First Lady, United States

First Lady Eleanor Roosevelt, an unfaltering supporter of equal rights, took a well-publicized flight with Tuskegee Chief Flight Instructor “Chief” Charles A. Anderson. The First Lady flew with Anderson for more than an hour, which was likely the first time a First Lady flew in an aircraft with a black pilot.

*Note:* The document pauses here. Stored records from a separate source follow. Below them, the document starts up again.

(** * MiniChess (src/MiniChessSkeletonCode.py): a shallow embedding

    The Python class keeps the game state in a dictionary that the methods
    read and mutate in place.  Here the dictionary is the record
    [game_state] and the methods that take a [game_state] are actions of a
    small state-and-exception monad [ST]: [None] is a raised Python
    exception (an [IndexError] or [KeyError]), [Some (a, s')] a normal
    return with value [a] and the dictionary in state [s']. *)

From Stdlib Require Import String Ascii.
From Stdlib Require Import ZArith Lia List Bool.
Import ListNotations.
Open Scope Z_scope.

(** ** Pieces and the board *)

(** Board cells are the strings ['.'], ['wp'], ['bK'], ...: a colour
    character followed by a kind character, or the empty marker. *)
Inductive color := White | Black.
Inductive kind := Pawn | Knight | Bishop | Queen | King.
Inductive cell := Empty | Pc (c : color) (k : kind).

Definition color_eqb (a b : color) : bool :=
  match a, b with
  | White, White | Black, Black => true
  | _, _ => false
  end.

Definition kind_eqb (a b : kind) : bool :=
  match a, b with
  | Pawn, Pawn | Knight, Knight | Bishop, Bishop | Queen, Queen
  | King, King => true
  | _, _ => false
  end.

Definition cell_eqb (a b : cell) : bool :=
  match a, b with
  | Empty, Empty => true
  | Pc c k, Pc c' k' => color_eqb c c' && kind_eqb k k'
  | _, _ => false
  end.

(** [piece[0] == game_state["turn"][0]]: the first character of a cell
    is ['w'], ['b'] or ['.']; the first character of the turn is ['w'] or
    ['b']. *)
Definition same_color (piece : cell) (turn : color) : bool :=
  match piece with
  | Pc c _ => color_eqb c turn
  | Empty => false
  end.

Definition board := list (list cell).

Record game_state := mk_state {
  board_of : board;
  turn : color;
  game_over_reason : string;
  turn_number : Z;
  turns_without_capture : Z;
  turn_no_capture : bool
}.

During that trip to Tuskegee, Alabama, the First Lady also used her influence as a Julius Rosenwald Fund Trustee to provide funding to improve the Tuskegee Airfield to meet military standards. According to the Eleanor Roosevelt Papers Project, she later admitted to using that photograph to persuade her husband, President Franklin Delano Roosevelt, to allow the Tuskegee Airmen to be deployed in the war's North Africa and European Theaters.

Willa Brown

Willa Beatrice Brown

Willa Brown was a woman of many firsts. In 1938, she was the first African American woman to earn a pilot's license and, in 1939, a commercial license and a Master Mechanic Certificate.  Brown was also the first African American woman to become an officer in the Illinois Civil Air Patrol. 


In 1940 she and Cornelius Coffey co-founded the Coffey School of Aeronautics on the South Side of Chicago.  The first flight academy owned and operated by African Americans, the school trained hundreds of pilots and earned a reputation for excellence.


As a tireless leader and promoter of African American aviators, when Congress appropriated $5,675,000 for the Civil Aeronautics Authority (CAA) to begin 220 pilot training programs across the country, Brown aggressively went after the opportunity.  The Coffey school was selected to provide black trainees for the Air Corps’ pilot training program at the Tuskegee Institute in Alabama. This pilot training program led to the creation of the Tuskegee Airmen, and Brown trained nearly 200 of the men who went on to become cadets or instructors.

Mary McLeod

Mary McLeod Bethune

Educator, Activist, Presidential Advisor

Dr. Mary McLeod Bethune, the first in her family not to be born a slave, became one of the earliest black female activists to truly change the world. She made her way into the White House as an advisor to President Franklin Delano Roosevelt, heading up what she called “The Black Cabinet.”  She leveraged her close friendship with First Lady Eleanor Roosevelt to lay the framework for the Tuskegee Airman. 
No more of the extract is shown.